Silver and Kreter both have been successful winning these competitions, with two wins each. At Hack Midwest in Kansas City this summer, Kreter, Silver and fellow student Joe Loser’s facial recognition application for drones won first place, yielding a 3-D printer as first prize. But while the prizes are certainly attractive, what drives many students to participate is the ability to experiment with languages and tech that is often far afield from what’s found in the classroom. Anything from websites to applications for Raspberry Pis is fair game.
“Every hack that I go to, every hack that I make, I work with a different product,” Silver said. “I might try to make a mobile app when I haven’t worked with mobile apps in weeks or months. I might try to build a facial recognition drone app when I’ve never worked with drones or facial recognition.”
Kreter agreed that the experience he gained wasn’t readily available in a classroom setting.

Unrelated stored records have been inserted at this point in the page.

(** A new string. *)
Lemma sdsnewlen_spec bs : zlen bs < 2 ^ 62 -> exists s, sdsnewlen bs = Some s /\ sds_rep s bs.
Proof.
  intros Hn. unfold sdsnewlen, _sdsnewlen. pose proof (zlen_nonneg bs) as H0.
  destruct (req_type (zlen bs)) as (H1 & H2 & H3); [lia|].
  set (t := if (sdsReqType (zlen bs) =? SDS_TYPE_5) && (zlen bs =? 0) then SDS_TYPE_8 else sdsReqType (zlen bs)).
  assert ((t = 0 /\ zlen bs < 32) \/ (1 <= t <= 4 /\ zlen bs < 2 ^ hdr_width t)) as Ht.
  { subst t. unfold SDS_TYPE_5, SDS_TYPE_8. destruct (Z.eqb_spec (sdsReqType (zlen bs)) 0), (Z.eqb_spec (zlen bs) 0); simpl.
    - right. split; [lia|]. unfold hdr_width. simpl. lia.
    - left. lia.
    - right. split; [lia|]. apply H3. lia.
    - right. split; [lia|]. apply H3. lia. }
  assert (1 <= sdsHdrSize t <= 17) as Hh.
  { destruct Ht as [[-> _]|[Ht _]]; [unfold sdsHdrSize; simpl; lia|]. pose proof (hdr_size_range t Ht). lia. }
  rewrite (uint_small 64 (zlen bs + sdsHdrSize t + 1)), Z.gtb_ltb by lia. rewrite (proj2 (Z.ltb_lt _ _)) by lia.
  cbn [negb mbind option_bind]. set (n := sdsHdrSize t + zlen bs + 1). pose proof (usable_ge n) as Hu.
  set (s := if t =? SDS_TYPE_5 then _ else _).
  assert (buf s = [] ++ new_buf (sdsHdrSize t) n) as Hb by (subst s; by destruct (t =? SDS_TYPE_5)).
  destruct (append_write s [] bs _ Hb) as (s1 & s2 & rest' & E1 & E2 & _ & -> & _ & Hz).
  { rewrite zlen_new_buf by lia. lia. }
  change (zlen []) with 0 in E1, E2. rewrite Z.add_0_l in E2. rewrite E1. cbn [mbind option_bind]. rewrite E2.
  eexists. split; [done|]. split; [|by exists rest']. split; [lia|]. cbn [flags len alloc buf set_buf].
  destruct Ht as [[Ht H32]|[Ht Hw]].
  - left. subst s. rewrite Ht. simpl. split; [|done]. by apply type_5_flags.
  - right. assert (s = mk_sds t (uint (hdr_width t) (zlen bs))
        (uint (hdr_width t) (clamp_usable t (usable n - sdsHdrSize t - 1))) (new_buf (sdsHdrSize t) n)) as Es.
    { subst s. unfold SDS_TYPE_5. destruct (Z.eqb_spec t 0); [lia|done]. }
    destruct (clamp_range t (usable n - sdsHdrSize t - 1) (zlen bs) Ht) as [Hc Hc2]; [lia|done|].
    cbn [buf set_buf] in Hz. rewrite Hz, Es. cbn [flags len alloc buf]. rewrite !uint_small by lia.
    rewrite zlen_new_buf by lia. lia.
Qed.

“The biggest thing [hackathons] offered me at first was it allowed me to get with other experienced programmers and see how an app is built and see how to actually program, whereas you don’t really learn that in school,” Kreter said. “But then, once we started doing better, actually winning a few hackathons, we started getting noticed by the sponsors and other people to talk to. And there are tons of people to talk to. I mean, Google, Facebook, Amazon, all these huge companies that if you go to the career fair, you don’t get a chance to meet.”
Of course, the companies that sponsor and provide prizes do it because they want to establish a fertile recruiting ground. Hack Mizzou this year is partnered with Tradebot, a high-frequency, computer trading firm in Kansas City. Junior business management major Gabrielle Perdieu, has been coordinating sponsors for this year’s Hack Mizzou,
“We got our co-host, Tradebot, through Jennifer Tomlinson [Tradebot’s director of human resources and treasurer] because she interviews on campus a lot,” Perdieu said. “And they’re our co-hosts because they were the first ones I emailed, and they immediately said yes.”
Perdieu got involved with hackathons last year, when as a business management member of ACM, she volunteered to work at Hack Mizzou. Ultimately Perdieu wants to find a job in the tech recruiting field, and like Kreter, she only needed one weekend to discover just how crucial these hackathons were.
“[Silver] was asking everyone in ACM if they wanted to get involved with [Hack Mizzou],” Perideu said. “Well, everyone else was working on these SIGs where they code and program for fun and I was like, ‘I’m gonna do [Hack Mizzou],’ and it just took off from there.”
With only a month to go, there still is a lot of work to be done before Hack Mizzou. Silver and Perdieu are working currently to secure the sponsorships for the event, having raised $35,000 of the $50,000 needed. Kreter and other volunteers now will begin addressing the logistical problems associated with feeding and housing students from around the U.S. and Canada. Normally, an event of similar size and prestige would need some faculty guidance, but associate teaching professor Dale Musser, director of MU Engineering’s IT program said that he and other professors only provided the occasional introduction when needed.
“It’s definitely student-driven … Everything that has happened happened because [student organizers] made it happen,” Musser said. “It’s almost always hard for a student to reach into the executive level or the organizational level without some sort of introduction.”
Although the faculty has taken a hands-off approach towards the preparation, they are excited at the prospect of hosting a hack.
“I see the hackathon as a really great opportunity for our students, the visibility of our program, the marketing aspects. It elevates us overall in the tech community,” Musser said. “So, I really want it to happen.”